_Collected data_
========================

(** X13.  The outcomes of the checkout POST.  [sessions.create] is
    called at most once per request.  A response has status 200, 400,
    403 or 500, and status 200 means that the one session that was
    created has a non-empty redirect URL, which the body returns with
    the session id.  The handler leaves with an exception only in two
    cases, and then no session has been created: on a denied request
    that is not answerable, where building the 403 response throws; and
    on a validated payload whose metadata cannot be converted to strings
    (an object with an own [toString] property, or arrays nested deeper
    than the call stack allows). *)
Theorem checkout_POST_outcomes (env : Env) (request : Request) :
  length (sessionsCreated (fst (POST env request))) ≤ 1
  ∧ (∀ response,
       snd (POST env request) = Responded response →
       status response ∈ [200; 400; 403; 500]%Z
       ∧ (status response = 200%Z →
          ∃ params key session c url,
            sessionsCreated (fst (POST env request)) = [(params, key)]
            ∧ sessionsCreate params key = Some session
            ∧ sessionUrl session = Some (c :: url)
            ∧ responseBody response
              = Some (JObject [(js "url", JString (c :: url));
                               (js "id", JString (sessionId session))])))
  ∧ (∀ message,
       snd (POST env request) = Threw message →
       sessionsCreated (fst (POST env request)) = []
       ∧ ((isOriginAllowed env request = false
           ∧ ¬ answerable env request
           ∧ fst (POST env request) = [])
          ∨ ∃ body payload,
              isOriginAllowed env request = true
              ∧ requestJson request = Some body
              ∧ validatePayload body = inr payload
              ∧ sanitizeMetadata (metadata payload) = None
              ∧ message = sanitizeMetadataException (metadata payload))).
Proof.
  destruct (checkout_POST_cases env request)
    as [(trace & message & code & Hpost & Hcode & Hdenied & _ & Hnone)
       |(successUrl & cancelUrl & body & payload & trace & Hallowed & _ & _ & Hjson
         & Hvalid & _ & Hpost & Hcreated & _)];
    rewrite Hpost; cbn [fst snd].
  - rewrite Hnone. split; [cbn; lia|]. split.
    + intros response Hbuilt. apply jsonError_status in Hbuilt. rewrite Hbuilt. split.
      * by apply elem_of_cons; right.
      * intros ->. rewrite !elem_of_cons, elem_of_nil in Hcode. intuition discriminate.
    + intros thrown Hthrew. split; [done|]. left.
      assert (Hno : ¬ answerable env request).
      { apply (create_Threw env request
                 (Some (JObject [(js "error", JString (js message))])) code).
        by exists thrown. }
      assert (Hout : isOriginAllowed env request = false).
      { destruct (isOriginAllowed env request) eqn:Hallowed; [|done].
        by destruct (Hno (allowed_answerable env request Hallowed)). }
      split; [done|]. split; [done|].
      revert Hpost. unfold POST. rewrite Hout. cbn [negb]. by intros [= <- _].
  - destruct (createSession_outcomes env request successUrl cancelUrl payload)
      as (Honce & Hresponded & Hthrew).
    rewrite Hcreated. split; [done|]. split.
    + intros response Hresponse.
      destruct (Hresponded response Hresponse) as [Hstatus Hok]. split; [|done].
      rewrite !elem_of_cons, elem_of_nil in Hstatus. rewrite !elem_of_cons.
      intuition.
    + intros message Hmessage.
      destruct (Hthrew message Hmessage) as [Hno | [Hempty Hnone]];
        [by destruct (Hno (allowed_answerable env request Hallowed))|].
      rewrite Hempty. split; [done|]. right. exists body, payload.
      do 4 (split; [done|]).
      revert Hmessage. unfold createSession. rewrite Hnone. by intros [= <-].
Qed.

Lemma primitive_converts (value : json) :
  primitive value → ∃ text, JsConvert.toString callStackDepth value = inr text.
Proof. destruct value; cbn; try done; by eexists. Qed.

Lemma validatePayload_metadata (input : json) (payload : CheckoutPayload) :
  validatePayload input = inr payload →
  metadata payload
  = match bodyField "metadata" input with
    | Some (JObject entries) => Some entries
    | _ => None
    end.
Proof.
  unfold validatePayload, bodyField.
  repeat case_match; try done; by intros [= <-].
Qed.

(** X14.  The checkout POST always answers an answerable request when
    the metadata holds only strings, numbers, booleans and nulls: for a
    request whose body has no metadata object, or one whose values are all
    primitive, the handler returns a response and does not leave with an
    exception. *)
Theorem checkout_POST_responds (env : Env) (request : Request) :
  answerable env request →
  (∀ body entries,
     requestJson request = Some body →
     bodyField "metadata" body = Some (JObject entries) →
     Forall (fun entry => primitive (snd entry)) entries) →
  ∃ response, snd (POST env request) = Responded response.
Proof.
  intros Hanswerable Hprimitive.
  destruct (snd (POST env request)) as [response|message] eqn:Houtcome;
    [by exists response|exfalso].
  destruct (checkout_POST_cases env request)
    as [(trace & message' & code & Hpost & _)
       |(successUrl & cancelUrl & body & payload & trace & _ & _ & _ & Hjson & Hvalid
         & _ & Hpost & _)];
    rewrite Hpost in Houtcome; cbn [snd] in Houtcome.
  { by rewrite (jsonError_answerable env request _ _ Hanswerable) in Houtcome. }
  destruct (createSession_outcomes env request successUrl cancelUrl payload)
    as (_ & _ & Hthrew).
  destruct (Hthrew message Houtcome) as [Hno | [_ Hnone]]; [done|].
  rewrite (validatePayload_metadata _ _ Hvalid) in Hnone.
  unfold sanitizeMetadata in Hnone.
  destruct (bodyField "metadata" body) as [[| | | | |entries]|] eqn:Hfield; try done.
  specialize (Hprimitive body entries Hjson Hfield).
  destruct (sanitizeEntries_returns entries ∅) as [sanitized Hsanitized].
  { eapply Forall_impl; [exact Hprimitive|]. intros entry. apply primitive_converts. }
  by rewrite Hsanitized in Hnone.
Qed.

========================

_What to produce_
Give again, exactly as written, every line from the first one above through the line that has "403 or 500, and" in it.

_Final answer_
(** X13.  The outcomes of the checkout POST.  [sessions.create] is
    called at most once per request.  A response has status 200, 400,
    403 or 500, and status 200 means that the one session that was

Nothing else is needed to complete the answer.